Indigenous Cuba

Indigenous Cuba: Hidden in Plain Sight

Panchito has pressed the fact of his community’s existence for over 30 years, a consistent effort to break through the wall of invisibility built by the adamant and widespread assertion of extinction for Cuban Native peoples. Among other regional historians, Hartmann refers to the fact of many Indian families surviving through colonial times as “something well-known in the eastern region.” He added: “This idea of a total Indian extinction was prescribed and cemented by cosmopolitan scholars.” The researchers who established the extinction dictum, he said, wrote from limited archival research and kept repeating each other. “Few visited and none of them studied in these mountains.”

Panchito touched on the subject during our visit, recounting the long and compelling history of his particular kinship gens, the Rojas-Ramírez families. The ancestry goes back to the last wave of indigenous settlement in Cuba – Taíno – who greeted the Spanish conquest and who, contrary to the popular narrative of their extinction, actually survived, as small groups and through intermarriage, through the centuries. It happened in Cuba that the Spanish colonial encomienda, based on the imposed labor of Indians, gave way to the founding of several pueblos of free Indian families. Among these, San Luis de los Caneyes (El Caney), near Santiago de Cuba, became the origin and survival place for the Rojas-Ramírez families for three centuries. These newly liberated or recently isolated Indian families were granted the names Rojas and Ramirez, en masse, in baptisms under a Spanish governor and a Bishop with those last names.

The Spanish Royal grant of Indian jurisdiction over their community lands in El Caney was squelched by the colonial audiencia in 1850, but several Indian kinship or extended family groups remained together as they resettled in more remote lands over the mountains. “In my childhood here,” Reina explains, “la Rancheria was all Indian families; just in this community we had 30 houses or more. Now we are only 12 houses here. Many moved to the coast and other places looking for better conditions.”

As of 2016, dozens of Rojas-Ramírez multifamily homesteads are scattered throughout the eastern mountains and a formal family count of the kinship group, still incomplete, stands at around 4,000. The Indian families as a whole retain considerable traditional ecological knowledge, along with legendary stories and ceremonies of fertility and protection that invoke the Moon, the Sun and the Mother Earth. In their healing traditions, they work with sacred trees, and they make wide use of medicinal herbal plants. They are proud agriculturalists – campesinos – who enjoy and suffer the ups and downs of raising crops on the land.

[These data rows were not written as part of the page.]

(* ===== verification/Fat32.v ===== *)
(** * drivers/fat32/fat32.c: the read-only FAT32 file system

    Sectors come through the I/O manager of [Io]: [read_bytes] builds the
    request and calls [IoCallDriver]; what it read is the list of bytes the
    device left in the buffer.  Loops that follow a cluster chain of the disk
    take [fuel]: nothing in the code bounds them ([None] is running out of it,
    or undefined behaviour below).  The file's bytes are returned as a list with
    the address of the buffer that holds them. *)

From stdpp Require Import base list numbers gmap strings.
From Stdlib Require Import ZArith Lia.
From S2P Require Import Prelude.
From S2P Require Import Util.
From S2P Require Import Pmm.
From S2P Require Import Vmm.
From S2P Require Import Mm.
From S2P Require Import Ob.
From S2P Require Import RtlPath.
From S2P Require Import Io.
From S2P Require Import Sim.
Import Util Ob Io RtlPath.

Module Fat32.

Definition IO_MJ_READ : Z := 2.

(** Little-endian fields of a block of bytes. *)
Definition le8 (b : list Z) (o : Z) : Z := get 0 b o.
Definition le16 (b : list Z) (o : Z) : Z := le8 b o + 256 * le8 b (o + 1).
Definition le32 (b : list Z) (o : Z) : Z := le16 b o + 65536 * le16 b (o + 2).

Record FAT32_VOLUME := mkVolume {
  device : Z;
  partition_lba : Z; fat_lba : Z; data_lba : Z; root_cluster : Z;
  sectors_per_fat : Z; bytes_per_sector : Z; sectors_per_cluster : Z; mounted : bool
}.

Definition no_volume : FAT32_VOLUME := mkVolume 0 0 0 0 0 0 0 0 false.

(** The fields of a directory entry the code reads. *)
Record FAT_DIRECTORY_ENTRY := mkEntry {
  name : list Z; attributes : Z; cluster_high : Z; cluster_low : Z; size : Z
}.

Definition entry_at (sector : list Z) (o : Z) : FAT_DIRECTORY_ENTRY :=
  mkEntry (take 11 (drop (Z.to_nat o) sector)) (le8 sector (o + 11)) (le16 sector (o + 20))
    (le16 sector (o + 26)) (le32 sector (o + 28)).

Definition first_cluster (e : FAT_DIRECTORY_ENTRY) : Z := Z.lor (u32 (Z.shiftl (cluster_high e) 16)) (cluster_low e).
Definition is_directory (e : FAT_DIRECTORY_ENTRY) : bool := negb (Z.land (attributes e) 16 =? 0).

Definition upper (c : Z) : Z := if (97 <=? c) && (c <=? 122) then u8 (c - 32) else c.

Definition names_equal (a b : list Z) : bool := bool_decide (take 11 a = take 11 b).

(** ** 8.3 names *)
Definition at_end (path : list Z) : bool :=
  match path with [] => true | c :: _ => RtlIsPathSeparator c end.

(** First loop: the base name, up to a dot; second loop: the extension. *)
Fixpoint short_base (component : list Z) (base : Z) (nm : list Z) : list Z * list Z :=
  match component with
  | [] => (nm, [])
  | c :: rest =>
      if RtlIsPathSeparator c then (nm, component) else
      if c =? DOT then (nm, rest) else
      if base <? 8 then short_base rest (base + 1) (put nm base (upper c)) else short_base rest base nm
  end.

Fixpoint short_ext (component : list Z) (extension : Z) (nm : list Z) : list Z :=
  match component with
  | [] => nm
  | c :: rest =>
      if RtlIsPathSeparator c then nm else
      if extension <? 11 then short_ext rest (extension + 1) (put nm extension (upper c)) else short_ext rest extension nm
  end.

Definition short_name (component : list Z) : list Z :=
  let '(nm, rest) := short_base component 0 (replicate 11 32) in short_ext rest 8 nm.

Fixpoint skip_component (path : list Z) : list Z :=
  match path with
  | [] => []
  | c :: rest => if RtlIsPathSeparator c then path else skip_component rest
  end.
(* ===== verification/Ide.v ===== *)
(** * drivers/ide/ide.c: disks on the ATA ports

    Sector transfers in PIO mode, with 28-bit or 48-bit addresses, the dispatch
    routine the I/O manager calls for reads and writes, and the probe that finds
    the disks.  A disk's parameters live in the extension of its device object,
    so [ide_dispatch] decodes them from the kernel's memory.  The drive behind
    the ports is a [Bus]; the laws of an ATA drive are stated against its
    register file, and [Ide] is then a [Disk] in the sense of [Fat32].  Serial
    log lines are left out. *)

From stdpp Require Import base list numbers gmap strings.
From Stdlib Require Import ZArith Lia.
From S2P Require Import Prelude.
From S2P Require Import Util.
From S2P Require Import Pmm.
From S2P Require Import Vmm.
From S2P Require Import Mm.
From S2P Require Import Sim.
From S2P Require Import Ob.
From S2P Require Import Io.
From S2P Require Import Hw.
From S2P Require Import RtlPath.
From S2P Require Import Fat32.
Import Util Ob Io Hw RtlPath Fat32.

Module Ide.

Definition IO_MJ_WRITE : Z := 3.

Record IDE_DISK := mkDisk {
  io_base : Z;
  control_base : Z;
  slave : Z;
  lba48 : Z;
  sectors : Z
}.

Definition sizeof_IDE_DISK : Z := 12.

(** The structure in memory: two [uint16_t], two [uint8_t], padding, [uint32_t]. *)
Definition disk_at (m : mem) (p : Z) : IDE_DISK :=
  let b := load m p sizeof_IDE_DISK in mkDisk (le16 b 0) (le16 b 2) (le8 b 4) (le8 b 5) (le32 b 8).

Along with Hartmann and a research team of community members, we traveled these thin mountain trails and visited with a good range of the Rojas-Ramírez folks. Beyond the bustle of the city and the frenetic salsa-driven cubanía of urban culture, a core of the national soul, the essence of its origin, resides in the Cuban countryside, in the mountains and remote coastal areas, among the people who work the land with the old Indian coa, or digging stick, plow with oxen-driven rigs and still ride horses as their main source of transportation. The high mountain lifestyle incorporates many Spanish and African cultural elements, yet the sense of Native belonging is obvious. This Cuba profunda, as Hartmann deems it, still yields a wonderful oral tradition, of the people and by the people.


After half a century of socialist revolution, a new Cuban generation seeks to deepen its identity, to see and experience an everwidening vision of society. In Cuba, as in most of the Americas, exploring the deeper layers of a country’s cultural origins reveals foundational forces, within which resonates indigeneity, the nexus of the people and the land.

It surprises many people, even many Cuban people, that an indigenous community of substantial documented history and contemporary presence exists. It particularly elates many people that the elders of the Indian families continue to express spiritual and practical messages of respect for the Mother Earth and the productive qualities of mountain-farming techniques.

José Barreiro, Smithsonian Scholar Emeritus, retired from the NMAI in 2016. He is a contributor and early curator for the upcoming exhibition, Taíno: Native Ancestry and Identity in the Caribbean.